The problem: Copy word for word, please, the lines of the entries below running from the one containing "<[rr_type rr := default" to the one containing "m !! rr_type rr)).", both ends included.

Data provided:
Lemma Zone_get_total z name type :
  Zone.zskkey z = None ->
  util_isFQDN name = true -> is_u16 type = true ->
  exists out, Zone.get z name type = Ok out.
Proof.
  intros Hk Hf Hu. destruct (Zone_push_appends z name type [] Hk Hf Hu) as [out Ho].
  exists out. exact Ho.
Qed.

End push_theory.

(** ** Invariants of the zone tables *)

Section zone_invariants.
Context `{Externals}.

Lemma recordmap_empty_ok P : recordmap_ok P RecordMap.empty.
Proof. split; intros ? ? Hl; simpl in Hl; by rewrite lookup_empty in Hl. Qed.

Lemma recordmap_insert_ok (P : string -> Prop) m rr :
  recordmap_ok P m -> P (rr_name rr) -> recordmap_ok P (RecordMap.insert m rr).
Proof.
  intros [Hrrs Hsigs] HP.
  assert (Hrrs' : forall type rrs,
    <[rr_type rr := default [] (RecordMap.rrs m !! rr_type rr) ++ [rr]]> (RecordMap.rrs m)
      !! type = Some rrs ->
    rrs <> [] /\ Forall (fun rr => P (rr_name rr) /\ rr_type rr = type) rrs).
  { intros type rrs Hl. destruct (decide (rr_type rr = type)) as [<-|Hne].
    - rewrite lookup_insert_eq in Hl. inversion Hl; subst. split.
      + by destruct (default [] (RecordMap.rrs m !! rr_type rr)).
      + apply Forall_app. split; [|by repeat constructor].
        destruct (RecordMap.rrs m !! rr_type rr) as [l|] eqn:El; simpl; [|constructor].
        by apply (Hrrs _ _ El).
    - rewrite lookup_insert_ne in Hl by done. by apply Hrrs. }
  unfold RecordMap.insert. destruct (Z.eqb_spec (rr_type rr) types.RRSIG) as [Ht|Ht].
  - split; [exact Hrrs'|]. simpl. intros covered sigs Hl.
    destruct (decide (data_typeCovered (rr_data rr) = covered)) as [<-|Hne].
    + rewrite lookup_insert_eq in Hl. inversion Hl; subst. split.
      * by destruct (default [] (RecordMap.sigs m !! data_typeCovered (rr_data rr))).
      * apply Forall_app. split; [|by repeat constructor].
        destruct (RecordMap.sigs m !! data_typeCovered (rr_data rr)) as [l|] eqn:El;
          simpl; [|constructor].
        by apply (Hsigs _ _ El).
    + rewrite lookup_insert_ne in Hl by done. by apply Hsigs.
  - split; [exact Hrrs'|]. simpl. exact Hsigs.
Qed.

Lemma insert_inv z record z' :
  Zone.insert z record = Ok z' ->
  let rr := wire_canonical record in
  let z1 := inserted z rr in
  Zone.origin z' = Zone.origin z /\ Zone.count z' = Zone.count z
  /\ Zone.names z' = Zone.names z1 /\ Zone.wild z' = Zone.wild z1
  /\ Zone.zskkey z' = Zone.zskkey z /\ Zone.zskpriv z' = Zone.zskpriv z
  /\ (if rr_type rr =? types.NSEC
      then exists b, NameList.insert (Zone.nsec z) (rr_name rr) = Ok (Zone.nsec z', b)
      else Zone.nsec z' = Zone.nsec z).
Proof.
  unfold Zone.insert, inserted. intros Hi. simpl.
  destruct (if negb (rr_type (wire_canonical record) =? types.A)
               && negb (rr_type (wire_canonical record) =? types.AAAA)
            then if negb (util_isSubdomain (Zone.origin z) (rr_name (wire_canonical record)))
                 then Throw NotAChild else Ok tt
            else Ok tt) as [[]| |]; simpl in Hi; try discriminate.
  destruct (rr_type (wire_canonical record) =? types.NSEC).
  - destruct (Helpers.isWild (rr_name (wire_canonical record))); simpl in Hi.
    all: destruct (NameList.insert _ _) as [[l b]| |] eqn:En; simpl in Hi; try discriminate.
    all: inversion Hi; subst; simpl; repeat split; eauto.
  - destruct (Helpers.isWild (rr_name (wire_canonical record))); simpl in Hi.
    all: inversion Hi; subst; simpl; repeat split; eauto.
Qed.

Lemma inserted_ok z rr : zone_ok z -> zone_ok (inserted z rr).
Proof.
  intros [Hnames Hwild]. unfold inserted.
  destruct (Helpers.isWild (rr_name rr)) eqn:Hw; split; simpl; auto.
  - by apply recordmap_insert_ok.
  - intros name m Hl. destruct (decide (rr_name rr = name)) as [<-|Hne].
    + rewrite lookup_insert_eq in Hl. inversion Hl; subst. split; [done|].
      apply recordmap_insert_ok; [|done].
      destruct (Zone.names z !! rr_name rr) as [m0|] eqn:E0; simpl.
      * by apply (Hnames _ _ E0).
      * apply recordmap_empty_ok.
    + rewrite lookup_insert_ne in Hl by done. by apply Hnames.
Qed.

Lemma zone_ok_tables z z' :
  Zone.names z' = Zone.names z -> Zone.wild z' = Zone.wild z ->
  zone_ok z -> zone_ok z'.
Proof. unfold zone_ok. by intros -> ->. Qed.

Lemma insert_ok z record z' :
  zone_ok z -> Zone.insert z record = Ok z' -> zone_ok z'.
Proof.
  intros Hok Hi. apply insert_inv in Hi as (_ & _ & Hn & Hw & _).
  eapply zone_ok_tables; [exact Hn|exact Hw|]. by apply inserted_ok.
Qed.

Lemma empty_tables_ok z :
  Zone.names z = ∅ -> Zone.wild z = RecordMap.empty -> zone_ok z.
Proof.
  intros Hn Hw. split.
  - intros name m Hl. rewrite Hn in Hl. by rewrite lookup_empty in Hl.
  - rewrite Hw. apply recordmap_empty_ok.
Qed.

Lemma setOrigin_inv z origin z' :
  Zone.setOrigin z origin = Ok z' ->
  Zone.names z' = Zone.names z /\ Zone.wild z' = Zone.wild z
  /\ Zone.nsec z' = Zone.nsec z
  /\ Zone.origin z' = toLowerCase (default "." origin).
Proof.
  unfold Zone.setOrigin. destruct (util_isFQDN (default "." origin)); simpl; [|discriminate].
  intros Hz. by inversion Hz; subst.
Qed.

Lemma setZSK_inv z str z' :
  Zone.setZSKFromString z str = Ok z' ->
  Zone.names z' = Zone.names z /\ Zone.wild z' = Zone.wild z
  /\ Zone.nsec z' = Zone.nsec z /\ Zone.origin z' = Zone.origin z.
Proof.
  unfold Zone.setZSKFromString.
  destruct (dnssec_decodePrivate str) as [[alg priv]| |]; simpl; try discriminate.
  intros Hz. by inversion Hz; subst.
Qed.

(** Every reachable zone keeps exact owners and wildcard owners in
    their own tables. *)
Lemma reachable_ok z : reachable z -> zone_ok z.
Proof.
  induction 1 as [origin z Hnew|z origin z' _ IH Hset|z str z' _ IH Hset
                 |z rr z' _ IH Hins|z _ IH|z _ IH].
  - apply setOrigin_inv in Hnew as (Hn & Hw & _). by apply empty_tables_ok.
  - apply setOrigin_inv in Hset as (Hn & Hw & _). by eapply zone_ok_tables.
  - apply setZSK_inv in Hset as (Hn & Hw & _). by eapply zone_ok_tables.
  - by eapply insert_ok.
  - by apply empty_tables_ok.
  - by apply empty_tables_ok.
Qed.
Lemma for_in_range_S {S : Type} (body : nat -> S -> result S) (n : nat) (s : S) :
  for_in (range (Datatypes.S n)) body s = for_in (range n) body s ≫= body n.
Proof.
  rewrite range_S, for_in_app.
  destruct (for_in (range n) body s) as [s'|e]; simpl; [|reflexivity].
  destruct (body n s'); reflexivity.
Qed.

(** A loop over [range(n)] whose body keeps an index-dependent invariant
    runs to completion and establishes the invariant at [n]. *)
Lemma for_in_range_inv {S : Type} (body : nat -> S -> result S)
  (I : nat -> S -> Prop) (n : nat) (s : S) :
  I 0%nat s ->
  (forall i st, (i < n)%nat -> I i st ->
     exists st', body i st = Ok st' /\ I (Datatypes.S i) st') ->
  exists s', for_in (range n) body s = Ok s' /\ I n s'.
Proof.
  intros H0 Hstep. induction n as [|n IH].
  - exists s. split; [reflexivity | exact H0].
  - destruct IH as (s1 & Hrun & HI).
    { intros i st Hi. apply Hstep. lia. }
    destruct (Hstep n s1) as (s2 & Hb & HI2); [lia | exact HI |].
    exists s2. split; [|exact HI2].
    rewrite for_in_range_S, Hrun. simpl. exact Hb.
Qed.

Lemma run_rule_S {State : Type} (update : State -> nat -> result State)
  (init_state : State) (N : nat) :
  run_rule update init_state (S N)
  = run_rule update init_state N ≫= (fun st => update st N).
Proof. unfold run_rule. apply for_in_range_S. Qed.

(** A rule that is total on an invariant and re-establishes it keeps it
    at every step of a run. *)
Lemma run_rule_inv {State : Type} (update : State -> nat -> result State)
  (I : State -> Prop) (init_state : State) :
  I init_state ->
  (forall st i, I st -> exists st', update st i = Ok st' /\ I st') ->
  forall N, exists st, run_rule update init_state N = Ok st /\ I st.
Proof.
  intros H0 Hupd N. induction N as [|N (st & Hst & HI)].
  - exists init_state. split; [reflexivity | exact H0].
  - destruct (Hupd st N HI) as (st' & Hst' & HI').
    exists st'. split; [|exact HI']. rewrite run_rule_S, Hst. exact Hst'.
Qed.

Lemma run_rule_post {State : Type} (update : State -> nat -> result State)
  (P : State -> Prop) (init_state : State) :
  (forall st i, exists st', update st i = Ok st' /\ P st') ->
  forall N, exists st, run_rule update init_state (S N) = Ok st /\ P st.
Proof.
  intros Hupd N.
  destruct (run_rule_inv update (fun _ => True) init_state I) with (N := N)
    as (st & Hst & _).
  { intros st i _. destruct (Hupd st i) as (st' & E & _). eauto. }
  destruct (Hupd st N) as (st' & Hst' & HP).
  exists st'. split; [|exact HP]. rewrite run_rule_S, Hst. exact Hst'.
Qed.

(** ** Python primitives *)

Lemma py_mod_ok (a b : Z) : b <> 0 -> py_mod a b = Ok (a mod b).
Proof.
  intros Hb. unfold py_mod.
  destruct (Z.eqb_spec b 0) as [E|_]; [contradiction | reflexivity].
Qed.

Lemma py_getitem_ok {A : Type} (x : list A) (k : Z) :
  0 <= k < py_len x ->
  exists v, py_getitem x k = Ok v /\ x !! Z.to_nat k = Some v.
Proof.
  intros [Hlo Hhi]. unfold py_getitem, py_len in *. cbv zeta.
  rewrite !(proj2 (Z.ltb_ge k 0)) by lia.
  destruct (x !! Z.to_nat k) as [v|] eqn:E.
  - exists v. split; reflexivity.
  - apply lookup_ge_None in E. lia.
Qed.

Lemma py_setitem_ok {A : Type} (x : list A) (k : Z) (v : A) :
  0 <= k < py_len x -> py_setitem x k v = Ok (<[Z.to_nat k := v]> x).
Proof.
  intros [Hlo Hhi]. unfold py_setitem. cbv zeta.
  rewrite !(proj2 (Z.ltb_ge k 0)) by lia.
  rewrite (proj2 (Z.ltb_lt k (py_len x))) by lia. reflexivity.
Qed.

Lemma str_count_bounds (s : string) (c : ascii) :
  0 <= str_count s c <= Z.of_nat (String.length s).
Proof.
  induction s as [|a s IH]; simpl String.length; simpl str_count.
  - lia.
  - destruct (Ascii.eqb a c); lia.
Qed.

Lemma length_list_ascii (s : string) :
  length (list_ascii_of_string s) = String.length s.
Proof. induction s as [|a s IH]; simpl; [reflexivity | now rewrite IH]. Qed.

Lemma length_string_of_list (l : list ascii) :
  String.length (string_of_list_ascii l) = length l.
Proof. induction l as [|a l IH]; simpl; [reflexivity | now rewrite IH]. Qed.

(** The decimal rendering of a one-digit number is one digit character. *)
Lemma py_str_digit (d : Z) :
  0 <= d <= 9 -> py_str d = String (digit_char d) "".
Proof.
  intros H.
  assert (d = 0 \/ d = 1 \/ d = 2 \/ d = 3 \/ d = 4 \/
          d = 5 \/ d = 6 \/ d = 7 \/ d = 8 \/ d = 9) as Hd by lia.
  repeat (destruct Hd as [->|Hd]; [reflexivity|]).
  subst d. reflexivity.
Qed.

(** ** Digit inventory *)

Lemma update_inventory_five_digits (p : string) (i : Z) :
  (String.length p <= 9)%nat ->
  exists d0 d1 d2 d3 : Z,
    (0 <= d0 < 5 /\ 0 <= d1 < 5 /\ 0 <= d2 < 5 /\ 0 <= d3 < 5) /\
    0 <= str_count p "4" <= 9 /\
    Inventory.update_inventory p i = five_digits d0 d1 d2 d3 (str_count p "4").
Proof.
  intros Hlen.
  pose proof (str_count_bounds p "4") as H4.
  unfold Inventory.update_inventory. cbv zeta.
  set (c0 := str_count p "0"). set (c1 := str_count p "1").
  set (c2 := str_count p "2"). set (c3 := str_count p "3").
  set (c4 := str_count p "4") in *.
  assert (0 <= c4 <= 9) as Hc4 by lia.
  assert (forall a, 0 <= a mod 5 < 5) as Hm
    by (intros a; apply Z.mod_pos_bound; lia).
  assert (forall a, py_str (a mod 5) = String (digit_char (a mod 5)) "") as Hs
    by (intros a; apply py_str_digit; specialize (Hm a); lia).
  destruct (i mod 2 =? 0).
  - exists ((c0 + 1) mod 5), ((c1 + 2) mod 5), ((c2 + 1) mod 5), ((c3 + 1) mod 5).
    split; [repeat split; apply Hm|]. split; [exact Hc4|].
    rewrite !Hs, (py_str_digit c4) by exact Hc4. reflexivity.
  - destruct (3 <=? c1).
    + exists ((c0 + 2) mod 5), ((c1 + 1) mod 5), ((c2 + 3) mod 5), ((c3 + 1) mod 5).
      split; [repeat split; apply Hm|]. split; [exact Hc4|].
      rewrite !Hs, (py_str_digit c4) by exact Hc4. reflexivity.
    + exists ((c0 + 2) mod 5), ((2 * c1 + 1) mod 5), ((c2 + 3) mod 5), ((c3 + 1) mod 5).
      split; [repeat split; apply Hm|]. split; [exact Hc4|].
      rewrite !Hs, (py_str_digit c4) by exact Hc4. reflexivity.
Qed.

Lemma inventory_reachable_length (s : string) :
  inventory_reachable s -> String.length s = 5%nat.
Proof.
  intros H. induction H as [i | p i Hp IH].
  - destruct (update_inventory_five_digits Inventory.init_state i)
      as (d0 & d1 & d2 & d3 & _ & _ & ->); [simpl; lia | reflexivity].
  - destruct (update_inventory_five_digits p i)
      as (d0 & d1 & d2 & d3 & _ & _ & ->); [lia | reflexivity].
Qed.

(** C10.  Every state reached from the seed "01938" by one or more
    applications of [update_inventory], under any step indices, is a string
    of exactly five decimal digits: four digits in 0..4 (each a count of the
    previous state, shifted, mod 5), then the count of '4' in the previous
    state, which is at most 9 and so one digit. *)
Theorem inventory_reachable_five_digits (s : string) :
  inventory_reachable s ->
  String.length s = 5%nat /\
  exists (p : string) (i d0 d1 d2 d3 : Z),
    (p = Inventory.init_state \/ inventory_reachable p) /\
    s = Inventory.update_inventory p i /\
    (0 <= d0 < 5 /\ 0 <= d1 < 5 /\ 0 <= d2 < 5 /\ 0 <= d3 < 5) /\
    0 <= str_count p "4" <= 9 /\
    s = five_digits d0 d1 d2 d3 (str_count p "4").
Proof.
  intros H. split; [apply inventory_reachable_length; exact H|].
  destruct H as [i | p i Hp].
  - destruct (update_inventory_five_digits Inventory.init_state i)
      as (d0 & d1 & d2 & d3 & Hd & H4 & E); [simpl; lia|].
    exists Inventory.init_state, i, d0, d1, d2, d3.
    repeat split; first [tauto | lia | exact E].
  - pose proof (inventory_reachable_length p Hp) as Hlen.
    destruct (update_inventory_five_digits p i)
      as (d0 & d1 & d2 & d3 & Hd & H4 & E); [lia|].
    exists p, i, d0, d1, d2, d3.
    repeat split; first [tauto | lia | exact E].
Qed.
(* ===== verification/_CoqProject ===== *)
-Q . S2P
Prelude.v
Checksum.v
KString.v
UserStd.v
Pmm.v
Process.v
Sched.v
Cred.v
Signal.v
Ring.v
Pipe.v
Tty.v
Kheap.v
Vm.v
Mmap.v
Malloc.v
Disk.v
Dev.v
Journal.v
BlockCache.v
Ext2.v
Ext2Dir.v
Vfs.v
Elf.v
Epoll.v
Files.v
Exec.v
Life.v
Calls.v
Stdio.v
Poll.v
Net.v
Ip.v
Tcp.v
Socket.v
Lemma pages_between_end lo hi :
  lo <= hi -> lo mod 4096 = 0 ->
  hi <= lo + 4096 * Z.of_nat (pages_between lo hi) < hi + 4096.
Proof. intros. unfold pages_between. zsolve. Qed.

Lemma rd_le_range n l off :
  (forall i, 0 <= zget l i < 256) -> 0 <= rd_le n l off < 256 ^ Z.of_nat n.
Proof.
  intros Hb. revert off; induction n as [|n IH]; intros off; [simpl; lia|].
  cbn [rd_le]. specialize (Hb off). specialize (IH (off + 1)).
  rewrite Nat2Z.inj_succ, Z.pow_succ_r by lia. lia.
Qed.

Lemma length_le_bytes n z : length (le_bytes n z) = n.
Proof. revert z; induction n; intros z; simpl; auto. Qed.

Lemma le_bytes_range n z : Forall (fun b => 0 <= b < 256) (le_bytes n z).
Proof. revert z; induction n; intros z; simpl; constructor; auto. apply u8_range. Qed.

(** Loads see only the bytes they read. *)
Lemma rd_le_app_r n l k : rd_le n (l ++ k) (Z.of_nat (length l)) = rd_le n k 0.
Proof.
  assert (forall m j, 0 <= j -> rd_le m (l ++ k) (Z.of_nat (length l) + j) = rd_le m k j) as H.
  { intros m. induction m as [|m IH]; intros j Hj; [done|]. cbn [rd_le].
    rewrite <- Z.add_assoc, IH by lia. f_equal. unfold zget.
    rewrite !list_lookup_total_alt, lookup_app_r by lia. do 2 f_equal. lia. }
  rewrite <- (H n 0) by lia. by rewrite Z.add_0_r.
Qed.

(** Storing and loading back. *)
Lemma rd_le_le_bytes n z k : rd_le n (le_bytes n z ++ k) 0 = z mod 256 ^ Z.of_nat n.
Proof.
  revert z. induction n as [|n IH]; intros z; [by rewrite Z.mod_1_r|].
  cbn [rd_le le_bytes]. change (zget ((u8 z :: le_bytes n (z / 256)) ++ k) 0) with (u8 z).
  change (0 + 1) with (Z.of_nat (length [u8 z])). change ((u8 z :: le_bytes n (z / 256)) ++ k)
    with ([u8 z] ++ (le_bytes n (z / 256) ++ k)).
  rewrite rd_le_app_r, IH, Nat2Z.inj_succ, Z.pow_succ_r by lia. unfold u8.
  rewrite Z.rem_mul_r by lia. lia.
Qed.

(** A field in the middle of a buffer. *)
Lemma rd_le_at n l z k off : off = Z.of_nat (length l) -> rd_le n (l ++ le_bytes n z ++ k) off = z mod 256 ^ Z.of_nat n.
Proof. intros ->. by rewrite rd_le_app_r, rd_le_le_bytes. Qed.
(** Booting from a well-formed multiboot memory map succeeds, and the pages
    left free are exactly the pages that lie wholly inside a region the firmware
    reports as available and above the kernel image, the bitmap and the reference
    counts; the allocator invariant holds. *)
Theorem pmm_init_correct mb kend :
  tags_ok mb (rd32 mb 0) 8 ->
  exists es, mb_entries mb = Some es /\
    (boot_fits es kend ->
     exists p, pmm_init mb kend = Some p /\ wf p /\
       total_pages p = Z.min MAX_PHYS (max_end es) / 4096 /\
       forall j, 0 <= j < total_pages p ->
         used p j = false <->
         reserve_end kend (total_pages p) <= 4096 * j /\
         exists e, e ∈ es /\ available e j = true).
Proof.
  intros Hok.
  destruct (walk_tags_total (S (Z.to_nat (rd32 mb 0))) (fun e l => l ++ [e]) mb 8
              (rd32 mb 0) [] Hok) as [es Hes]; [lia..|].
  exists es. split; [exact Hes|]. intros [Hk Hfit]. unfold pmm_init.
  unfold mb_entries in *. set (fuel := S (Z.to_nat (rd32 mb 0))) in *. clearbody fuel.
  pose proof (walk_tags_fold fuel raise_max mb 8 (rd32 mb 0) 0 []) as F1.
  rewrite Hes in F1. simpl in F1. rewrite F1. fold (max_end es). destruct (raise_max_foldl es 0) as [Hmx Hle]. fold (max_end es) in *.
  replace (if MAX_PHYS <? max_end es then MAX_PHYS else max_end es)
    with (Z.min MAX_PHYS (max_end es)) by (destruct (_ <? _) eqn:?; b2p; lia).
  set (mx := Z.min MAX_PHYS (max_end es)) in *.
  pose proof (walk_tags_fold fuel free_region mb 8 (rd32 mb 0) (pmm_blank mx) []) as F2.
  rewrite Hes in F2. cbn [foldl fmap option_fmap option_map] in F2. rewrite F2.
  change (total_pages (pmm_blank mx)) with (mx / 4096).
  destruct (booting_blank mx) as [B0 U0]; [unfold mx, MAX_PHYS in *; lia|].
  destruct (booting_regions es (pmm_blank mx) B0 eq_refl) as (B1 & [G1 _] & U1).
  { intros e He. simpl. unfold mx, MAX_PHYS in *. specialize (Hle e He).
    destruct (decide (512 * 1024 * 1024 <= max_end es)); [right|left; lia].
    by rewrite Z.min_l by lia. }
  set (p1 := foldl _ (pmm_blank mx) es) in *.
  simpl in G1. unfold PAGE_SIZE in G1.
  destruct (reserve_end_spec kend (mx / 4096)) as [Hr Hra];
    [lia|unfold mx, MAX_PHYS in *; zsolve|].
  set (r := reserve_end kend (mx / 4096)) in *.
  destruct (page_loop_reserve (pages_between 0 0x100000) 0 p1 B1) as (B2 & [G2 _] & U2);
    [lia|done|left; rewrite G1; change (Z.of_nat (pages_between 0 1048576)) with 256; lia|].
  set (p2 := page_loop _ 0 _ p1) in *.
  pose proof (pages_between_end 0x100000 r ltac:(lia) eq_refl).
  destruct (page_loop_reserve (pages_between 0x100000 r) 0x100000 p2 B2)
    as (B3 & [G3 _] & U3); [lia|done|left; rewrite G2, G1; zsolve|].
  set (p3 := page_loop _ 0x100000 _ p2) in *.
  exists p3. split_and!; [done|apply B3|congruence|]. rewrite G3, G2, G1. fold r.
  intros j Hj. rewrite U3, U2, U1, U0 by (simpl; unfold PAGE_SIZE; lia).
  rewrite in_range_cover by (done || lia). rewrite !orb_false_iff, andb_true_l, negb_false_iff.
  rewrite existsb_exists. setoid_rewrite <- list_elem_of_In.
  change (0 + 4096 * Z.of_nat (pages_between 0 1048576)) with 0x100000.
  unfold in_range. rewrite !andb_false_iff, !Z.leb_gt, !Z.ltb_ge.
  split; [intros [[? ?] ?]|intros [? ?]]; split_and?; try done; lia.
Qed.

Reply:
    <[rr_type rr := default [] (RecordMap.rrs m !! rr_type rr) ++ [rr]]> (RecordMap.rrs m)
      !! type = Some rrs ->
    rrs <> [] /\ Forall (fun rr => P (rr_name rr) /\ rr_type rr = type) rrs).
  { intros type rrs Hl. destruct (decide (rr_type rr = type)) as [<-|Hne].
    - rewrite lookup_insert_eq in Hl. inversion Hl; subst. split.
      + by destruct (default [] (RecordMap.rrs m !! rr_type rr)).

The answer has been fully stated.